In some classes of problems the propagating behavior inherent in the equations solved can be exploited to save CPU time by deactivating regions of the computational domain with little to no activity. For example, in supersonic flows the flow field can only be influenced by upstream events. In detonations there is no change in the flow field ahead of the detonation wave. In problems involving scalar transport, e.g., atmospheric pollutant or hazardous material dispersion, a change of the scalar concentration can only occur in donwstream of the source. This last observation is used to invoke a partition-deactivation procedure and demonstrated below to yield considerable savings in CPU time. For an overview of space marching and deactivation methods see [1] and references therein.

Equations solved

In this example we solve the Euler equations coupled to a scalar, representing pollutant concentration, as

\[ \begin{split} \frac{\partial U}{\partial t} + \frac{\partial F_j}{\partial x_j} = 0,\qquad U = \begin{Bmatrix} \rho \\ \rho u_i \\ \rho E \\ c \end{Bmatrix}, \enskip F_j = \begin{Bmatrix} \rho u_j \\ \rho u_iu_j + p\delta_{ij} \\ u_j(\rho E + p) \\ u_j c \end{Bmatrix} \end{split} \]

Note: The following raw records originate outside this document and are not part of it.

Lemma codeByByte_in c s : snapshotResultCodesByByte s = Some c -> (c, s) ∈ snapshotResultCodes.
Proof.
  unfold snapshotResultCodesByByte. destruct (list_find _ _) as [[i [c' s']]|] eqn:E; [|done]. cbn. intros [= ->].
  apply list_find_Some in E as (Hl & He & _). cbn in He. subst s'. by eapply list_elem_of_lookup_2.
Qed.

Lemma code_table_inverse :
  Forall (fun p => snapshotResultCodesByByte p.2 = Some p.1 /\ resultCode p.1 = Some p.2 /\ u8_ok p.2) snapshotResultCodes.
Proof. repeat constructor; vm_compute; (reflexivity || discriminate). Qed.

Lemma resultCode_iff c s : resultCode c = Some s <-> snapshotResultCodesByByte s = Some c.
Proof.
  pose proof code_table_inverse as Ht. rewrite Forall_forall in Ht.
  split; intros H; [apply resultCode_in in H | apply codeByByte_in in H]; by apply Ht in H as (? & ? & _).
Qed.

Lemma resultCode_u8 c s : resultCode c = Some s -> u8_ok s.
Proof.
  intros H%resultCode_in. pose proof code_table_inverse as Ht. rewrite Forall_forall in Ht. by apply Ht in H as (_ & _ & ?).
Qed.

Lemma resultCode_empty : resultCode [] = Some 0.
Proof. vm_compute. reflexivity. Qed.

(** *** Snapshot results *)

Definition flag_byte (b : bool) : Z := if b then 1 else 0.

Definition snapshot_result_wf (r : SnapshotResult) : Prop :=
  u64_ok (sr_RequestID r) /\ u64_ok (sr_Generation r) /\ u8_ok (sr_Mode r) /\ is_Some (resultCode (sr_Code r)) /\
  u64_ok (sr_AtSeq r) /\ bytes_ok (sr_Bytes r).

Definition snapshot_result_bytes (r : SnapshotResult) : bytes :=
  PutUint64 (sr_RequestID r) ++ PutUint64 (sr_Generation r) ++ [sr_Mode r] ++ [default 0 (resultCode (sr_Code r))] ++
  PutUint64 (sr_AtSeq r) ++ [flag_byte (sr_InStream r)] ++ sr_Bytes r.

(** Decoding the seven fields of a result body. *)
Lemma DecodeSnapshotResult_fields id gen mode status atSeq flag tail :
  u64_ok id -> u64_ok gen -> u64_ok atSeq ->
  DecodeSnapshotResult (PutUint64 id ++ PutUint64 gen ++ [mode] ++ [status] ++ PutUint64 atSeq ++ [flag] ++ tail) =
    let code := snapshotResultCodesByByte status in
    let r := {| sr_RequestID := id; sr_Generation := gen; sr_Mode := mode; sr_Code := default [] code;
                sr_AtSeq := atSeq; sr_InStream := flag =? 1; sr_Bytes := tail |} in
    obind (snapshot_result_check r (bool_decide (is_Some code) && negb (1 <? flag))) (fun _ => Ok r).
Proof.
  intros Hi Hg Ha. unfold DecodeSnapshotResult, snapshotResultHeaderLen. pose proof (blen_nonneg tail).
  set (b := PutUint64 id ++ _).
  assert (blen b = 27 + blen tail) as Hb by (unfold b; autorewrite with go; lia).
  rewrite Hb. replace (_ <? 27) with false by lia.
  field_index (PutUint64 id ++ PutUint64 gen ++ [mode]) status (PutUint64 atSeq ++ [flag] ++ tail).
  field_slice (@nil Z) (PutUint64 id) (PutUint64 gen ++ [mode] ++ [status] ++ PutUint64 atSeq ++ [flag] ++ tail).
  field_u64 id (@nil Z).
  field_slice (PutUint64 id) (PutUint64 gen) ([mode] ++ [status] ++ PutUint64 atSeq ++ [flag] ++ tail).
  field_u64 gen (@nil Z).
  field_index (PutUint64 id ++ PutUint64 gen) mode ([status] ++ PutUint64 atSeq ++ [flag] ++ tail).
  field_slice (PutUint64 id ++ PutUint64 gen ++ [mode] ++ [status]) (PutUint64 atSeq) ([flag] ++ tail).
  field_u64 atSeq (@nil Z).
  field_index (PutUint64 id ++ PutUint64 gen ++ [mode] ++ [status] ++ PutUint64 atSeq) flag tail.
  by field_from (PutUint64 id ++ PutUint64 gen ++ [mode] ++ [status] ++ PutUint64 atSeq ++ [flag]) tail.
Qed.

#[export, program] Instance SnapshotResult_codec : ShimCodec SnapshotResult :=
  layout_codec EncodeSnapshotResult DecodeSnapshotResult snapshot_result_wf snapshot_result_bytes
    (fun r => snapshot_result_check r true) _ _ _ _ _.
Next Obligation.
  intros r (_ & _ & _ & Hc & _). unfold EncodeSnapshotResult. rewrite bool_decide_eq_true_2 by done. done.
Qed.
Next Obligation.
  intros r (_ & _ & Hm & [s Hs] & _ & Hb). unfold snapshot_result_bytes. rewrite Hs. cbn [from_option Datatypes.id].
  pose proof (resultCode_u8 _ _ Hs). ok_bytes. unfold flag_byte, u8_ok. destruct (sr_InStream r); lia.
Qed.
Next Obligation.
  intros [id gen mode code atSeq ins tail] (Hi & Hg & _ & [s Hs] & Ha & _).
  cbn [sr_RequestID sr_Generation sr_Mode sr_Code sr_AtSeq sr_InStream sr_Bytes] in *.
  unfold snapshot_result_bytes. cbn [sr_RequestID sr_Generation sr_Mode sr_Code sr_AtSeq sr_InStream sr_Bytes].
  rewrite DecodeSnapshotResult_fields by assumption. rewrite Hs. cbn [from_option Datatypes.id].
  pose proof (proj1 (resultCode_iff _ _) Hs) as Hb. rewrite Hb. cbv zeta. cbn [from_option Datatypes.id].
  rewrite bool_decide_eq_true_2 by done.
  replace (flag_byte ins =? 1) with ins by by destruct ins.
  by replace (negb (1 <? flag_byte ins)) with true by by destruct ins.
Qed.
Next Obligation. intros r _. unfold snapshot_result_check. by repeat match goal with |- context [if ?c then _ else _] => destruct c end. Qed.
Next Obligation.
  intros b Hb. destruct (blen b <? snapshotResultHeaderLen) eqn:Hl.
  { right. unfold DecodeSnapshotResult. rewrite Hl. by eexists. }
  unfold snapshotResultHeaderLen in Hl.
  destruct (PutUint64_split b Hb ltac:(lia)) as (id & b1 & -> & Hi & Hb1 & Hl1).
  destruct (PutUint64_split b1 Hb1 ltac:(lia)) as (gen & b2 & -> & Hg & Hb2 & Hl2).
  destruct (byte_head_split b2 Hb2 ltac:(lia)) as (mode & b3 & -> & Hm & Hb3 & Hl3).
  destruct (byte_head_split b3 Hb3 ltac:(lia)) as (status & b4 & -> & Hst & Hb4 & Hl4).
  destruct (PutUint64_split b4 Hb4 ltac:(lia)) as (atSeq & b5 & -> & Ha & Hb5 & Hl5).
  destruct (byte_head_split b5 Hb5 ltac:(lia)) as (flag & tail & -> & Hf & Ht & _).
  rewrite DecodeSnapshotResult_fields by assumption. cbv zeta.
  destruct (snapshotResultCodesByByte status) as [code|] eqn:Hc; [|right; by eexists].
  apply resultCode_iff in Hc. destruct (Z.le_gt_cases flag 1) as [Hf1|Hf1].
  - left. exists {| sr_RequestID := id; sr_Generation := gen; sr_Mode := mode; sr_Code := code;
                    sr_AtSeq := atSeq; sr_InStream := flag =? 1; sr_Bytes := tail |}.
    unfold snapshot_result_wf, snapshot_result_bytes.
    cbn [sr_RequestID sr_Generation sr_Mode sr_Code sr_AtSeq sr_InStream sr_Bytes]. rewrite Hc.
    split; [do 3 (split; [assumption|]); split; [by eexists | by split]|].
    replace (flag_byte (flag =? 1)) with flag; [done|]. unfold u8_ok in Hf. unfold flag_byte.
    destruct (Z.eqb_spec flag 1); lia.
  - right. replace (1 <? flag) with true by lia. cbn [negb]. rewrite andb_false_r. by eexists.
Qed.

where the summation convention on repeated indices has been applied, $\rho$ is the density, $u_i$ is the velocity vector, $E=u_iu_i/2+e$ is the specific total energy, $e$ is the specific internal energy, and $p$ is the pressure. $S_\rho$ , $S_{u,i}$ , $S_E$ . The system is closed with the ideal gas law equation of state

\[ \begin{split} p = \rho e (\gamma - 1), \end{split} \]

where $\gamma$ is the ratio of specific heats.

Problem setup

We configure the ZalCG solver to compute an urban-scale pollution problem in a typical city whose computational domain contains many of the buildings in downtown Győr, located in North-West of Hungary. The surface mesh is displayed with some of its characteristics in the table below.

Dimensions, kmh, mPointsTetrahedra
9.2 x 6.7 x 1.511.31,746,02910,058,445

Here h is the average edge length.

Image Surface mesh for computing an urban-scale pollutatnt dispersion study in the Hungarianc city of Győr.

Initial conditions are specified by atmospheric conditions at sea level at 15C as

\[ \begin{split} u_i(x_i) & = (-10, -10, 0) \enskip \mathrm{m/s} \\ \rho(x_i) & = 1.225 \enskip \mathrm{kg/m}^3 \\ p(x_i) & = 1.0 \times 10^{5} \enskip \mathrm{Pa} \end{split} \]

and these conditions are also enforced as Dirichlet boundary conditions on the top and sides of the brick-shaped domain during time stepping.

The scalar, $c$ , representing pollutant concentration is released from a point source at t=10s of the 140s total time simulated. The value of the scalar is normalized to the constant value of c=1.0 at the source. After verifying that the norms of the velocity component residuals decrease at least two orders in magnitude from their initial values, the flow is assumed to be stationary, the numerical values of density, momentum, and total energy are no longer updated, and the scalar is released.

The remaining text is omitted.